*** Opening of Exercise input ***
(** A locked read waits while another transaction holds the row. *)
Definition blocked `{JsArith} (tid : nat) {R} (c : Call R) (sh : Shared) : bool :=
  match c with
  | manager_findOne_Product_locked id => held_by_other tid (ProductRow id) (locks sh)
  | manager_findOne_Order_locked id => held_by_other tid (OrderRow id) (locks sh)
  | _ => false
  end.

(** One request running alone, to its end. *)
Fixpoint run `{JsArith} {A} (tid : nat) (p : Prog A) (sh : Shared) (lo : Local)
    : Reply A :=
  match p with
  | Ret a => (inr a, sh, lo)
  | Throw e => (inl e, sh, lo)
  | Vis c k =>
      match handle tid c sh lo with
      | (r, sh', lo') => run tid (k r) sh' lo'
      end
  end.

(** A request starts with no transaction open and no read issued. *)
Definition fresh `{JsArith} (fs : list bool) : Local := mkLocal None fs [].

Definition exec `{JsArith} {A} (p : Prog A) (fs : list bool) (sh : Shared)
    : (Exception + A) * Shared :=
  match run 0%nat p sh (fresh fs) with
  | (r, sh', _) => (r, sh')
  end.

Definition exec_reads `{JsArith} {A} (p : Prog A) (fs : list bool) (sh : Shared)
    : list RowRef :=
  match run 0%nat p sh (fresh fs) with
  | (_, _, lo') => reads lo'
  end.

(** * What the methods compute *)

(** The functions of this part take no step of their own: they say, over the
    tables alone, what a method's loop or transaction comes to, and the
    lemmas below relate each to the run of the method. *)

(** ** Order creation *)

(** [updatedProducts.get(id) || findOne(...)] with the product rows [P] that
    the open transaction sees: the in-transaction value of a product. *)
Definition in_transaction `{JsArith} (P : list Product.t) (vars : LoopVars) (id : Z)
    : option Product.t :=
  match Map_get id (updatedProducts vars) with
  | Some p => Some p
  | None => find_by Product.id id P
  end.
*** Close of Exercise input ***
### [Exercise goal]
Quote exactly and only the lines from the one holding "(** * What the methods compute *)" through the end of the data.

### [Solution for this task]
(** * What the methods compute *)

(** The functions of this part take no step of their own: they say, over the
    tables alone, what a method's loop or transaction comes to, and the
    lemmas below relate each to the run of the method. *)

(** ** Order creation *)

(** [updatedProducts.get(id) || findOne(...)] with the product rows [P] that
    the open transaction sees: the in-transaction value of a product. *)
Definition in_transaction `{JsArith} (P : list Product.t) (vars : LoopVars) (id : Z)
    : option Product.t :=
  match Map_get id (updatedProducts vars) with
  | Some p => Some p
  | None => find_by Product.id id P
  end.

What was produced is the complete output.